Montesanto: un “Eden” urbano di 14 ulivi donato dalla chiesa

È sorto un “Eden” urbano nel centro del quartiere Montesanto di Napoli, un piccolo giardino composto da quattordici ulivi che ravviva e colora di verde la zona.
Sono ulivi per lo più secolari, il più giovane ha settanta anni ed il più vecchio oltre cento.
Padre Michele Madonna della chiesa Santa Maria di Montesanto ha ricevuto in dono da Alicante(Spagna) i quattordici ulivi, ed ha comunicato la sua intenzione ai donatori di “girare” l’omaggio alla Città. La Chiesa ha, quindi, donato alla II Municipalità i meravigliosi alberi che sono stati impiantati in vasi grigi su indicazione della Soprintendenza, per richiamare e rispettare le tonalità della Stazione limitrofa.

La chiesa si occuperà della gestione del piccolo giardino, ma Padre Michele Madonna ha compiuto questo gesto anche per sensibilizzare la collettività al rispetto degli spazi verdi e della natura. Infatti saranno anche i giovani di Montesanto a collaborare con la Chiesa per prendersi cura degli ulivi e di questo “bene comune” del quartiere.
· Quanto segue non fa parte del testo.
(* ===== verification/TriaxialAllocator.v ===== *)
(** * Token allocator over the two regions of the pool

    Models class [TriaxialAllocator] of [srt/mem_cache/triaxial_pool.py],
    including the vectorised bookkeeping of [alloc_mixed], together with the
    free-group methods it inherits from [BaseTokenToKVPoolAllocator].  Slots are
    int64 and page counters int32 tensors; the invariant of
    [TriaxialAllocatorTheory] keeps every entry far below those widths. *)

From S2P Require Import Prelude Floats TriaxialPool.

Record TriaxialAllocator := {
  pool : PoolSizes;
  free_pages2 : list Z;
  free_slots4 : list Z;
  page_free_cnt : list Z;
  is_not_in_free_group : bool;
  free_group : list (list Z);
  free_pages : list Z;
  release_pages : list Z;
  fallback_int2_to_int4 : Z;
  partial_slots : Z
}.

(** [clear], which the constructor also runs. *)
Definition clear (p : PoolSizes) : TriaxialAllocator :=
  let s4 := arange (offset p + 1) (offset p + size4 p) in
  {| pool := p;
     free_pages2 := arange 1 (num_pages2 p);
     free_slots4 := s4;
     page_free_cnt := replicate (Z.to_nat (num_pages2 p)) 0;
     is_not_in_free_group := true;
     free_group := [];
     free_pages := s4;
     release_pages := [];
     fallback_int2_to_int4 := 0;
     partial_slots := 0 |}.

(** Field updates. *)
Definition set_free4 (a : TriaxialAllocator) (s4 : list Z) : TriaxialAllocator :=
  {| pool := pool a; free_pages2 := free_pages2 a; free_slots4 := s4;
     page_free_cnt := page_free_cnt a; is_not_in_free_group := is_not_in_free_group a;
     free_group := free_group a; free_pages := s4; release_pages := release_pages a;
     fallback_int2_to_int4 := fallback_int2_to_int4 a; partial_slots := partial_slots a |}.

Definition set_pages2 (a : TriaxialAllocator) (ps cnt : list Z) (part : Z)
  : TriaxialAllocator :=
  {| pool := pool a; free_pages2 := ps; free_slots4 := free_slots4 a;
     page_free_cnt := cnt; is_not_in_free_group := is_not_in_free_group a;
     free_group := free_group a; free_pages := free_pages a; release_pages := release_pages a;
     fallback_int2_to_int4 := fallback_int2_to_int4 a; partial_slots := part |}.

Definition add_fallback (a : TriaxialAllocator) (d : Z) : TriaxialAllocator :=
  {| pool := pool a; free_pages2 := free_pages2 a; free_slots4 := free_slots4 a;
     page_free_cnt := page_free_cnt a; is_not_in_free_group := is_not_in_free_group a;
     free_group := free_group a; free_pages := free_pages a; release_pages := release_pages a;
     fallback_int2_to_int4 := fallback_int2_to_int4 a + d; partial_slots := partial_slots a |}.

Definition set_group (a : TriaxialAllocator) (b : bool) (g : list (list Z)) : TriaxialAllocator :=
  {| pool := pool a; free_pages2 := free_pages2 a; free_slots4 := free_slots4 a;
     page_free_cnt := page_free_cnt a; is_not_in_free_group := b;
     free_group := g; free_pages := free_pages a; release_pages := release_pages a;
     fallback_int2_to_int4 := fallback_int2_to_int4 a; partial_slots := partial_slots a |}.

(** ** Accounting *)

Definition available_size (a : TriaxialAllocator) : Z :=
  zlen (free_pages2 a) * PAGE + zlen (free_slots4 a) + partial_slots a.

Definition available_size_int4 (a : TriaxialAllocator) : Z := zlen (free_slots4 a).

Definition available_size_int2 (a : TriaxialAllocator) : Z := zlen (free_pages2 a) * PAGE.

Definition admission_size (a : TriaxialAllocator) : result Z :=
  let int4_share :=
    f64_max (f64_sub f64_one (int2_fraction (pool a))) (f64_ratio 5 100) in
  let! q := f64_int (f64_div (f64_of_Z (zlen (free_slots4 a))) int4_share) in
  Ok (Z.min (available_size a) q).

Definition backup := (list Z * list Z * list Z * Z)%type.

Definition backup_state (a : TriaxialAllocator) : backup :=
  (free_pages2 a, free_slots4 a, page_free_cnt a, partial_slots a).

Definition restore_state (a : TriaxialAllocator) (st : backup) : TriaxialAllocator :=
  let '(ps, s4, cnt, part) := st in set_free4 (set_pages2 a ps cnt part) s4.

(** ** Allocation *)

Definition alloc (a : TriaxialAllocator) (need_size : Z) : option (list Z) * TriaxialAllocator :=
  if zlen (free_slots4 a) <? need_size then (None, a)
  else
    let out := slice_to (free_slots4 a) need_size in
    (Some out, set_free4 a (slice_from (free_slots4 a) need_size)).

Definition alloc_decode (a : TriaxialAllocator) (bs : Z) : option (list Z) * TriaxialAllocator :=
  alloc a bs.

(** Tokens that keep 2 bits: the first [32 * (n2 / 32)] INT2 tokens of each
    request, where [n2] is the number of INT2 tokens of the request. *)
Definition keep_mask (bits req_lens : list Z) : list bool :=
  let seg := repeat_interleave (arange 0 (zlen req_lens)) req_lens in
  let is2 := map (fun b => b =? 2) bits in
  let c := cumsum (map b2z is2) in
  let seg_start := zip_with Z.sub (cumsum req_lens) req_lens in
  let c_before_seg := map (tget (0 :: c)) seg_start in
  let rank := zip_with (fun ci si => ci - tget c_before_seg si - 1) c seg in
  let n2_per_seg := bincount (mask_select seg is2) (length req_lens) in
  let full_per_seg := map (fun x => x / PAGE * PAGE) n2_per_seg in
  zip_with andb is2 (zip_with (fun r si => r <? tget full_per_seg si) rank seg).

(** [torch.cumsum(keep2) - 1], the index of a kept token among the kept ones. *)
Definition kept_index (keep2 : list bool) : list Z :=
  map (fun x => x - 1) (cumsum (map b2z keep2)).

(** The index tensors written at the end of [alloc_mixed]. *)
Definition place (n : Z) (keep2 : list bool) (page_idx j pages slots4 : list Z) : list Z :=
  let out := replicate (Z.to_nat n) 0 in
  let idx2 := nonzero keep2 in
  let out := scatter out idx2
    (map (fun i => tget pages (tget page_idx i) * PAGE + tget j i) idx2) in
  scatter out (nonzero (map negb keep2)) slots4.

Definition alloc_mixed (a : TriaxialAllocator) (bits req_lens : list Z)
  : result (option (list Z) * TriaxialAllocator) :=
  let n := zlen bits in
  if n =? 0 then Ok (Some [], a)
  else if negb (forallb (fun l => 0 <=? l) req_lens && (zsum req_lens =? n))
  then Err RuntimeError  (* tensors of different shapes *)
  else
    let keep2 := keep_mask bits req_lens in
    let k := kept_index keep2 in
    let page_idx := map (fun x => x / PAGE) k in
    let j := map (fun x => x mod PAGE) k in
    let num_pages := zsum (map b2z keep2) / PAGE in
    let avail_pages := zlen (free_pages2 a) in
    let over := avail_pages <? num_pages in
    let fits := map (fun p => p <? avail_pages) page_idx in
    let a1 :=
      if over
      then add_fallback a
             (zsum (map b2z (zip_with (fun b f => b && negb f) keep2 fits)))
      else a in
    let keep2' := if over then zip_with andb keep2 fits else keep2 in
    let num_pages' := if over then avail_pages else num_pages in
    let n4 := n - num_pages' * PAGE in
    if zlen (free_slots4 a) <? n4 then Ok (None, a1)
    else
      let out := place n keep2' page_idx j (slice_to (free_pages2 a) num_pages')
                   (slice_to (free_slots4 a) n4) in
      let a2 := set_pages2 a1 (slice_from (free_pages2 a) num_pages')
                  (page_free_cnt a) (partial_slots a) in
      Ok (Some out, set_free4 a2 (slice_from (free_slots4 a) n4)).

(** ** Release *)

(** Return INT2 slots [s2]: bump the per-page counters, recycle full pages. *)
Definition free_int2 (a : TriaxialAllocator) (s2 : list Z) : TriaxialAllocator :=
  if 0 <? zlen s2 then
    let pages := map (fun s => s / PAGE) s2 in
    let cnt := add_at (page_free_cnt a) pages in
    let cand := unique pages in
    let full := List.filter (fun p => PAGE <=? tget cnt p) cand in
    let n_full := zlen full in
    let cnt' := if 0 <? n_full then foldl (fun c p => set_at c p 0) cnt full else cnt in
    let ps := if 0 <? n_full then free_pages2 a ++ full else free_pages2 a in
    set_pages2 a ps cnt' (partial_slots a + (zlen s2 - n_full * PAGE))
  else a.

(** The part of [free] that runs outside a free group. *)
Definition free_now (a : TriaxialAllocator) (free_index : list Z) : TriaxialAllocator :=
  let s4 := List.filter (fun s => offset (pool a) <=? s) free_index in
  let a1 := if 0 <? zlen s4 then set_free4 a (free_slots4 a ++ s4) else a in
  let s2 := List.filter (fun s => PAGE <=? s)
              (List.filter (fun s => negb (offset (pool a) <=? s)) free_index) in
  free_int2 a1 s2.

Definition free (a : TriaxialAllocator) (free_index : list Z) : TriaxialAllocator :=
  if zlen free_index =? 0 then a
  else if negb (is_not_in_free_group a)
  then set_group a false (free_group a ++ [free_index])
  else free_now a free_index.

Definition free_group_begin (a : TriaxialAllocator) : TriaxialAllocator := set_group a false [].

Definition free_group_end (a : TriaxialAllocator) : TriaxialAllocator :=
  let a1 := set_group a true (free_group a) in
  match free_group a1 with
  | [] => a1
  | g => free a1 (concat g)
  end.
Una vera e propria oasi nel deserto. Il quartiere Montesanto è stato spesso oggetto di fatti di cronaca nera, ma stavolta giunge alla città una notizia che fa sorridere, fa bene all’animo e fa ben sperare nel futuro. Giovani che imparano il rispetto dei beni comuni saranno cittadini in grado di convivere pacificamente con chiunque, rispettando il prossimo e la propria città. Ed è proprio questo il cambiamento che si aspetta Padre Michele, infatti ha dichiarato a l’informazione.it:“In questa piazza, prima si diceva per strada, a Montesanto è dove è stata uccisa tale persona, mentre invece ora dicono “dove è stato fatto il presepe vivente”, e da oggi, dove ci sono anche gli ulivi.”

Gli studenti dell’Università Federico II, cittadini ed i tanti turisti attratti dal suggestivo mercato rionale storico della “Pignasecca” potranno godere di questo piccolo parchetto comune che rallegra ed arricchisce il quartiere.

Ovviamente non può filare tutto liscio, pare che tre di questi ulivi dovranno essere spostati in quanto, secondo gli uffici tecnici della Municipalità, ostruiscono il passaggio.